§ REQUIREMENT
Find the line with "[validate_and_trim_config], the merge" in the entries below. Repeat it, every following line, and the line with "the service object", exactly and with nothing added.

§ Saved entries

(** * LedFx configuration endpoint: [ledfx/api/config.py]

    A shallow embedding of the configuration mutation code of the REST
    endpoint [/api/config]: the trimming validator
    [validate_and_trim_config], the merge engine [update_config], the restart
    classifier [check_need_restart] and the handlers [put], [post] and
    [delete], followed by the properties proved about them.

    Python values are the JSON values a request body parses to.  Dictionaries
    keep their insertion order (the order decides which key an error names),
    so they are association lists read by first match.  Exceptions are values
    of [exn]; code that may raise returns a [result]; code that also acts on
    the service object runs in a state-and-exception monad [M].

    Values are trees: an object reachable from the live configuration is
    shared with nothing else, so an in-place [update] of a nested mapping is
    the rebuilt tree.  The one object whose identity matters, the mapping a
    handler passes to [update_config] and goes on using, is threaded through
    explicitly. *)

From Stdlib Require Import String List ZArith Bool Lia.
Import ListNotations.
Open Scope string_scope.

(** ** Values *)

#[warnings="-register-all"] Inductive value : Type :=
| VNull
| VBool (b : bool)
| VInt (n : Z)
| VFloat (bits : Z)            (* IEEE-754 binary64 bit pattern *)
| VStr (s : string)
| VList (items : list value)
| VDict (entries : list (string * value)).

Definition dict := list (string * value).

(** ** Exceptions and results *)

Inductive exn : Type :=
| KeyError (arg : string)
| AssertionError
| AttributeError
| TypeError
| ValueError
| JSONDecodeError
| MultipleInvalid (msg : string)          (* voluptuous *)
| OtherException (name msg : string).

Inductive result (A : Type) : Type :=
| Ok (a : A)
| Raise (e : exn).
Arguments Ok {A} a.
Arguments Raise {A} e.

Definition rbind {A B} (r : result A) (k : A -> result B) : result B :=
  match r with
  | Ok a => k a
  | Raise e => Raise e
  end.

Declare Scope result_scope.
Delimit Scope result_scope with result.
Notation "'let?' x ':=' r 'in' k" := (rbind r (fun x => k))
  (at level 10, x name, r at level 100, k at level 200) : result_scope.
Open Scope result_scope.

Definition raises {A} (r : result A) : Prop := exists e, r = Raise e.

Definition is_ok {A} (r : result A) : bool :=
  match r with Ok _ => true | Raise _ => false end.

(** ** Dictionaries: [dict] methods used by the module *)

Module Dict.
(** X20.  While nothing happens to the response itself (the process, the
    interval and even a premature [close] of the request may act), every
    frame written is taken by the transport, and the [progress] events
    written are, in order and without loss or repetition, the opening
    event of the route followed by the events the job hands to its sink:
    all of them while the job is pending, and those up to the terminal
    event once it is settled. *)
Theorem undisturbed_stream_relays_every_event
  (now : nat -> Z) (dirname : string) (fs : Fs.FileSystem)
  (TICKER h r : string) (t0 : Z) (events : list Event) (opts : SpawnOptions) :
  launch fs dirname TICKER h r = inl opts ->
  forallb (fun e => negb (disturbs e)) events = true ->
  let w := AnalysisRoute.run now dirname fs events
             (started now dirname fs TICKER h r t0) in
  let first :=
    mkProgressData "system" ("Starting analysis for " ++ TICKER ++ "...") t0 in
  let emitted :=
    snd (PythonService.run now dirname fs (list ProgressData) recorder
           (processEvents events) (spawned now (list ProgressData) recorder [])) in
  sent (res (snd w)) = written (res (snd w)) /\
  (exists rest, first :: emitted = (progressOf (written (res (snd w))) ++ rest)%list) /\
  (promise (fst w) = None -> progressOf (written (res (snd w))) = first :: emitted).
Proof.
  intros Hl He w first emitted.
  assert (H0 : relaying first
                 [mkProgressData "system" "Python process started, initializing..."
                    (now 0)]
                 (started now dirname fs TICKER h r t0)).
  { unfold started. rewrite Hl. unfold relaying, relays. simpl. now repeat split. }
  pose proof (run_relaying now dirname fs first events _ _ He H0) as H.
  unfold started in H at 1. rewrite Hl in H.
  change (fst (spawned now Session (Some sendProgress) (opened TICKER t0)),
          [mkProgressData "system" "Python process started, initializing..." (now 0)])
    with (spawned now (list ProgressData) recorder []) in H.
  fold emitted in H. fold w in H. unfold relaying in H.
  destruct (promise (fst w)) as [o|].
  - destruct H as [_ [_ [H3 H4]]]. repeat split; [exact H3 | exact H4 | discriminate].
  - destruct H as [_ [_ [_ [H4 H5]]]]. repeat split; [exact H4 | | now intros _].
    exists []. now rewrite app_nil_r.
Qed.

Lemma undisturbed_stream_relays_every_event_witness :
  let w := AnalysisRoute.run sampleClock sampleDirname scriptOnly pendingSession
             (started sampleClock sampleDirname scriptOnly
                "AAPL" "short" "moderate" 1700000000000%Z) in
  forallb (fun e => negb (disturbs e)) pendingSession = true /\
  promise (fst w) = None /\
  progressOf (written (res (snd w))) =
  mkProgressData "system" ("Starting analysis for " ++ "AAPL" ++ "...") 1700000000000%Z ::
  snd (PythonService.run sampleClock sampleDirname scriptOnly (list ProgressData)
         recorder (processEvents pendingSession)
         (spawned sampleClock (list ProgressData) recorder [])).
Proof.
  intros w.
  assert (H1 : forallb (fun e => negb (disturbs e)) pendingSession = true) by reflexivity.
  assert (H2 : promise (fst w) = None) by reflexivity.
  split; [exact H1|]. split; [exact H2|].
  refine (proj2 (proj2 (undisturbed_stream_relays_every_event sampleClock sampleDirname
                          scriptOnly "AAPL" "short" "moderate" 1700000000000%Z
                          pendingSession _ _ H1)) H2).
  reflexivity.
Defined.

(** ** The two routes side by side *)

Lemma validate_thrown (toUpperCase notAFunction : string -> string)
  (body : AnalyzeRequest) (m : string) :
  validate toUpperCase notAFunction body = Thrown m -> exists e, m = notAFunction e.
Proof.
  unfold validate.
  destruct (missing (ticker body) || missing (horizon body)
            || missing (risk_profile body)); [discriminate|].
  assert (T : forall e m', Thrown (notAFunction e) = Thrown m' ->
                           exists e', m' = notAFunction e').
  { intros e m' H. injection H as <-. now exists e. }
  destruct (horizon body) as [[| | |h0| |]|]; try apply T.
  destruct (negb (arrayIncludes (toLowerCase h0) validHorizons)); [discriminate|].
  destruct (risk_profile body) as [[| | |r0| |]|]; try apply T.
  destruct (negb (arrayIncludes (toLowerCase r0) validRiskProfiles)); [discriminate|].
  destruct (ticker body) as [[| | |t| |]|]; try apply T. discriminate.
Qed.
(** * StreamMessagesHandler (langgraph/pregel/messages.py)

    A shallow embedding of the callback handler that implements
    [stream_mode=messages]: the run registry [self.metadata], the set
    [self.seen] of message identities, the emitter [_emit], the recursive
    extractor [_process_response] and the seven lifecycle callbacks.

    Python objects live in a heap with one store per class; a value of type
    [Any] is [None], a [str], or a reference into one of the stores.  The
    handler mutates message objects (their [id]) and metadata dicts (their
    ["tags"] entry) in place, so both are kept in the heap and the chunks
    handed to the sink hold references, as in the source. *)

From Stdlib Require Import String Ascii.
From stdpp Require Import base decidable option list strings pretty gmap fin_sets.

Open Scope string_scope.
Open Scope list_scope.

(** ** Python values and the heap *)

Definition loc := nat.
Definition UUID := N.

Inductive value : Type :=
| VNone
| VStr (s : string)
| VMessage (l : loc)   (* an instance of BaseMessage *)
| VDict (l : loc)      (* an instance of dict *)
| VSeq (l : loc)       (* a list or tuple: a Sequence that is not a str *)
| VObject (l : loc).   (* an instance of any other class *)

Inductive exn : Type :=
| AttributeError
| KeyError
| ValueError
| Exception (name : string).

Global Instance exn_eq_dec : EqDecision exn.
Proof. solve_decision. Defined.

Global Instance value_eq_dec : EqDecision value.
Proof. solve_decision. Defined.

(** [langchain_core.messages.BaseMessage]: only the optional identity is read
    or written by the handler. *)
Record BaseMessage : Type := mkBaseMessage {
  id : option string;
  content : string;
}.

Global Instance BaseMessage_inhabited : Inhabited BaseMessage :=
  populate (mkBaseMessage None "").

(** The outcome of [getattr(obj, key)] for a name listed by [dir(obj)]. *)
Inductive getattr_result : Type :=
| Returns (v : value)
| Raises (e : exn).

(** An object of a class other than BaseMessage, dict, list, tuple and str:
    whether it is a [langgraph.types.Command], and its [dir()] listing, each
    name paired with what reading it yields. *)
Record object : Type := mkObject {
  isinstance_Command : bool;
  attrs : list (string * getattr_result);
}.

Global Instance object_inhabited : Inhabited object :=
  populate (mkObject false []).

(** [Meta = tuple[tuple[str, ...], dict[str, Any]]]: the namespace path and a
    reference to the run's metadata dict. *)
Abbreviation Meta := (list string * loc)%type (only parsing).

§ RESULT FOR THIS EXERCISE
    [validate_and_trim_config], the merge engine [update_config], the restart
    classifier [check_need_restart] and the handlers [put], [post] and
    [delete], followed by the properties proved about them.

    Python values are the JSON values a request body parses to.  Dictionaries
    keep their insertion order (the order decides which key an error names),
    so they are association lists read by first match.  Exceptions are values
    of [exn]; code that may raise returns a [result]; code that also acts on
    the service object runs in a state-and-exception monad [M].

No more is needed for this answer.